- Born: 1943 Santurce, Puerto Rico
- Died: May 22, 2009 (aged 65–66) New York City, New York
- Education: University of Puerto Rico, San Francisco State University, University of Paris
- Occupations: Filmmaker, Performance Artist
- Notable work: Jerovi (1965), Life, Death and Assumption of Lupe Vélez (1966), Diálogo con el Che (1968)

= José Rodríguez-Soltero =

Experimental filmmaker

José Rodríguez Soltero (1943-2009) was an experimental Puerto Rican filmmaker and performance artist whose work was mostly based around the 1960s queer art scene of New York City and the underground film community. Only three of his films from this period have survived: Jerovi (1965), Life, Death and Assumption of Lupe Vélez (1966) and Diálogo con el Che (1968). He also worked on political newsreels with the Young Lords and made a video about Puerto Rico for the United Nations Committee on Decolonization.
== Early life ==
José Rodríguez Soltero was born in 1943 in Santurce, Puerto Rico. He studied at the University of Puerto Rico, where he directed his first film El pecado original (1964).

== Artistic Career in the U.S. ==
In the mid-1960s Rodríguez Soltero moved to the United States, first to San Francisco and later settling in New York City where he worked as editor-in-chief for a short lived quarterly journal titled MEDIUM and imparted courses on film and video at Cooper Union and the Sterling-Manhattan's Public Video Access Center. During this time, Rodríguez Soltero also studied at San Francisco State University and the University of Paris. In 1966 he directed and performed in a theater piece titled LBJ, staged at the Bridge Theater on St. Marks Place, where Rodríguez Soltero burned an American flag while the then hit song “The Ballad of the Green Berets” played in the background, this happening was reviewed by the Village Voice and Life Magazine.

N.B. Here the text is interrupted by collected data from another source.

(* ===== verification/SingleStar.v ===== *)
(** The network operations of the daemon: [SingleStarNetworkOperations] of
    [apps/daemon/src/single_star.rs].

    The membership file is behind [RegistryStore], the random source of network
    identities behind [NetworkIdGenerator] and the host runtime behind
    [StarHostRuntime], which [StarHost] implements.  A save that fails may have
    replaced the file all the same ([DurableStores.ms_saved] shows that a
    directory that cannot be synced does so). *)

From S2P Require Import Prelude Order Ident Capability Addressing LinuxRoutes StarHost Membership PeerPins PeerTrust.

(** ** What the operations rely on *)

Class RegistryStore (M : Type) := {
  store_load : stres M CoreError MembershipRegistry;
  store_save : MembershipRegistry -> stres M CoreError ();
}.
Class NetworkIdGenerator (G : Type) := { generate : stres G CoreError NetworkId }.
Class StarHostRuntime (R : Type) := {
  runtime_start_host : NetworkId -> NetworkInterfaceHandle -> InterfaceAddress -> stres R CoreError ();
  runtime_stop_host : NetworkId -> NetworkInterfaceHandle -> InterfaceAddress -> stres R CoreError ();
}.

(** ** Pure helpers *)

Definition MAX_ADDRESS_CONFLICT_RETRIES : nat := 16.

Definition ensure_nap_capability (c : NodeCapabilities) : CoreResult () :=
  match can_host_pan c with
  | Some true => Ok ()
  | Some false => Err (core_error CapabilityUnavailable "this Linux node does not expose BlueZ NAP capability")
  | None => Err (core_error CapabilityUnavailable "BlueZ NAP capability is unknown; refusing to create a hosted network")
  end.

(** [brb-] and the first eight hexadecimal digits. *)
Definition bridge_name (n : NetworkId) : CoreResult NetworkInterfaceHandle :=
  interface_new ([98; 114; 98; 45] ++ take 8 (id_to_string n))%Z.

Definition local_star_address (n : NetworkId) (c : DaemonConfig) : CoreResult InterfaceAddress :=
  _ ← config_validate c;
  plan ← for_network n (ipv4_address_pool c);
  bridge ← bridge_name n;
  Ok (mkInterfaceAddress bridge (host plan) n).

(** ** The operations *)

Record SingleStar (M R G : Type) := mkSingleStar {
  ss_store : M;
  ss_runtime : R;
  ss_generator : G;
  ss_creating : bool;
}.
#[global] Arguments mkSingleStar {M R G} _ _ _ _.
#[global] Arguments ss_store {M R G} _.
#[global] Arguments ss_runtime {M R G} _.
#[global] Arguments ss_generator {M R G} _.
#[global] Arguments ss_creating {M R G} _.

Section operations.
Context {M R G : Type} `{RegistryStore M} `{StarHostRuntime R} `{NetworkIdGenerator G}.
Context (config : DaemonConfig) (capabilities : NodeCapabilities).

Abbreviation op A := (stres (SingleStar M R G) CoreError A).

Definition on_store {A : Type} (m : stres M CoreError A) : op A := fun s =>
  let (x, t) := m (ss_store s) in (x, mkSingleStar t (ss_runtime s) (ss_generator s) (ss_creating s)).
Definition on_runtime {A : Type} (m : stres R CoreError A) : op A := fun s =>
  let (x, t) := m (ss_runtime s) in (x, mkSingleStar (ss_store s) t (ss_generator s) (ss_creating s)).
Definition on_generator {A : Type} (m : stres G CoreError A) : op A := fun s =>
  let (x, t) := m (ss_generator s) in (x, mkSingleStar (ss_store s) (ss_runtime s) t (ss_creating s)).

(** [TransitionGuard] on the [creating] flag. *)
Definition creating {A : Type} (m : op A) : op A := fun s =>
  if ss_creating s then (Err transition_busy, s) else
  let (x, s') := m (mkSingleStar (ss_store s) (ss_runtime s) (ss_generator s) true) in
  (x, mkSingleStar (ss_store s') (ss_runtime s') (ss_generator s') false).

Definition no_unique_identity : CoreError :=
  core_error Internal "failed to generate a unique BlueRoute network identity".

Fixpoint unique_network_id (tries : nat) (registry : MembershipRegistry) (attempted : gset NetworkId) : op NetworkId :=
  match tries with
  | O => st_fail no_unique_identity
  | S tries' =>
      let! candidate := on_generator generate in
      if bool_decide (network_of candidate registry = None) && bool_decide (candidate ∉ attempted)
      then st_ret candidate else unique_network_id tries' registry attempted
  end.

Definition no_free_segment (last_conflict : option CoreError) : CoreError :=
  core_error_with_diagnostic AddressConflict "failed to select a conflict-free BlueRoute IPv4 segment"
    ("attempted {} network identities; last conflict: "
     ++ match last_conflict with Some e => message e | None => "no conflict diagnostic was recorded" end)%string.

He directed three films while living in the United States: Jerovi (1965), Life, Death and Assumption of Lupe Vélez (1966) and Diálogo con el Che (1968) and was part of the queer underground art and film scene of New York City during the 1960s, where he collaborated with Puerto Rican Warhol superstar Mario Montez, playwright and theater director Charles Ludlam, underground cinema pioneer Jack Smith and Venezuelan performance artist and actor Rolando Peña.

At the turn of the 1960s and up to the mid-1970s Rodríguez Soltero turned to more political projects and collaborated with the Young Lords by producing newsreels known as the Young Lord Bulletins. Also, he made a video about Puerto Rico titled ¡Despierta Boricua! for the United Nations Committee on Decolonization.

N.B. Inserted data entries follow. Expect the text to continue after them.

(** ** Example: a certificate exchange in memory *)

#[local] Existing Instances demo_x509 pipe_stream pipe_lawful pipe_tls pipe_lawful_tls.

#[local] Instance pipe_raw : RawSocket pipe := {
  raw_timeouts := tls_timeout_socket;
  raw_shutdown p := (shutdown_both p).2;
}.

#[local] Instance pipe_lawful_raw : LawfulRaw pipe.
Proof. apply (@Build_LawfulRaw pipe pipe_raw pipe_lawful). intros k o. split_and!; apply moved_refl. Defined.

Definition demo_own_identity : LocalControlTlsIdentity := mkLocalIdentity (fill_id 1) [7; 7]%Z [2]%Z (mkSpki (fill_bytes 32 6)).
Definition demo_allowed : list PinnedControlTlsPeer :=
  [mkPinnedPeer (fill_id 9) (fill_id 2) (mkSpki (fill_bytes 32 4)); mkPinnedPeer (fill_id 9) (fill_id 3) (mkSpki (fill_bytes 32 5))].
Definition demo_preface_socket : pipe := mkPipe (CERTIFICATE_PREFACE ++ [0; 0; 0; 1; 8])%Z [] 0 false.
Definition demo_preface_fuel : nat := 20 * 1000.

Lemma certificate_exchange_pinned_witness :
  exists p k', exchange_control_tls_certificate demo_preface_fuel demo_own_identity (fill_id 9) demo_allowed 100 demo_preface_socket =
      Some (Ok p, k') /\ pc_node p = fill_id 3 /\ pc_certificate p = [8]%Z /\
    pinned_exchange demo_own_identity (fill_id 9) demo_allowed demo_preface_socket k' p.
Proof.
  destruct (certificate_exchange_pinned demo_preface_fuel demo_own_identity (fill_id 9) demo_allowed 100 demo_preface_socket)
    as (r & k' & Hr & Hout).
  { apply Nat.ltb_lt. vm_compute. reflexivity. }
  destruct r as [p|e]; [|vm_compute in Hr; discriminate]. exists p, k'. split; [exact Hr|].
  pose proof (f_equal (fun o => match o with Some (Ok q, _) => Some (pc_node q, pc_certificate q) | _ => None end) Hr) as Hp.
  vm_compute in Hp. injection Hp as Hn Hc. split; [symmetry; exact Hn|]. split; [symmetry; exact Hc|]. exact Hout.
Defined.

In his later years, Rodríguez Soltero had retired from filmmaking and worked for the Department of Social Services in the New York City. He died in 2009.

== Filmography ==

=== El pecado original (1964) ===
Produced while he was a student at the University of Puerto Rico in 1964, El pecado original was a surrealist film made as an homage to Luis Buñuel. It was screened at the International Suncoast Film Festival in Florida in 1965, where it was awarded the Grand Prize. As of 2021, no copies have been found.

=== Jerovi (1965) ===
Commissioned by Jeroví Sansón Carrasco, who also plays the title character, Jerovi was filmed in 1965 in San Francisco. The short-film is a queer reimagining of the myth of Narcissus and was banned from the Ann Arbor Film Festival in 1965, because it was perceived then as pornographic for its depiction of male nudity.

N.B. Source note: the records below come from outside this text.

Definition demo_inbound_member : NetworkMembership :=
  mkMembership (fill_id 1) (mkDisplayName [104]%Z) Member {[ fill_id 3 := mkPeer (fill_id 3) true true ]}.
Definition demo_inbound_disk : disk :=
  mkDisk (mkRegistry {[ fill_id 1 := demo_inbound_member ]}) {[ (fill_id 1, fill_id 3) := mkSpki (fill_bytes 32 5) ]} 10 false.
Definition demo_inbound_socket : pipe := mkPipe (CERTIFICATE_PREFACE ++ [0; 0; 0; 1; 8]%Z ++ bob_bytes) [] 0 false.
Definition demo_inbound_local : LocalControlTlsIdentity := mkLocalIdentity (fill_id 2) [7; 7]%Z [2]%Z (mkSpki (fill_bytes 32 6)).
Definition demo_inbound_setup : ApprovedControlSetup := mkSetup (fill_id 1) (local_facts demo_alice) 1000 (entered ConnectionDeadline.Active 0).
Definition demo_inbound_fuel : nat := demo_fuel + 20 * 1000.
Definition demo_inbound : registering :=
  accept_registered_from_durable_approval (T := pipe) true (table_to_vec demo_table) (table_from_slice demo_table) demo_inbound_fuel
    id id demo_inbound_socket demo_inbound_local demo_inbound_setup demo_inbound_disk (mkShared (mkLock registry_new false) []).

Lemma inbound_session_verified_witness :
  exists reg s' g', demo_inbound = Some (Ok reg, s', g') /\ pp_node (as_peer (rs_session reg).1) = fill_id 3 /\
    as_facts (rs_session reg).1 = demo_facts 50 /\
    authorized_in (content demo_inbound_disk) (fill_id 1) (fill_id 3) (mkSpki (fill_bytes 32 5)) /\ current reg g'.
Proof.
  destruct (inbound_session_verified true (table_to_vec demo_table) (table_from_slice demo_table) demo_inbound_fuel id id
    demo_inbound_socket demo_inbound_local demo_inbound_setup demo_inbound_disk (mkShared (mkLock registry_new false) []))
    as (r & s' & g' & Hr & Hout).
  { apply Nat.ltb_lt. vm_compute. reflexivity. }
  destruct r as [reg|e]; [|vm_compute in Hr; discriminate]. exists reg, s', g'. split; [exact Hr|].
  pose proof (f_equal (fun o => match o with Some (Ok q, _, _) => Some (as_peer (rs_session q).1, as_facts (rs_session q).1) | _ => None end) Hr) as Hp.
  vm_compute in Hp. injection Hp as Hn Hc. destruct Hout as (Hauth & _ & _ & _ & Hcur & _).
  assert (as_peer (rs_session reg).1 = mkPinnedPeer (fill_id 1) (fill_id 3) (mkSpki (fill_bytes 32 5))) as Hpeer by (symmetry; exact Hn).
  rewrite Hpeer in Hauth |- *.
  split; [reflexivity|]. split; [symmetry; exact Hc|]. split; [exact Hauth|exact Hcur].
Defined.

=== Life, Death and Assumption of Lupe Vélez (1966) ===
Produced as a response to Kenneth Anger's description of Mexican actress Lupe Vélez in the book Hollywood Babylon (1959), and its subsequent adaptation by Andy Warhol in his film Lupe (1966), Life, Death and Assumption of Lupe Vélez (1966) was written and directed by José Rodríguez Soltero, and stars Mario Montez as the title character.

=== Diálogo con el Che (1968) ===
Filmed shortly after Che Guevera's death in 1967, Diálogo con el Che stars Rolando Peña as the title character and also features Taylor Mead as a CIA agent. Andy Warhol collaborated with the production and the movie was screened at the Berlin Film Festival in 1969.

== Legacy ==
Shortly before his death in 2009, Rodríguez Soltero's films received an increased attention for his role in the development of the underground queer cinema of the 1960s and he gave consent to The Film-Makers' Cooperative to remaster his surviving works. Jerovi (1965), Life, Death and Assumption of Lupe Vélez (1966) and Diálogo con el Che (1968) are currently available for on demand streaming.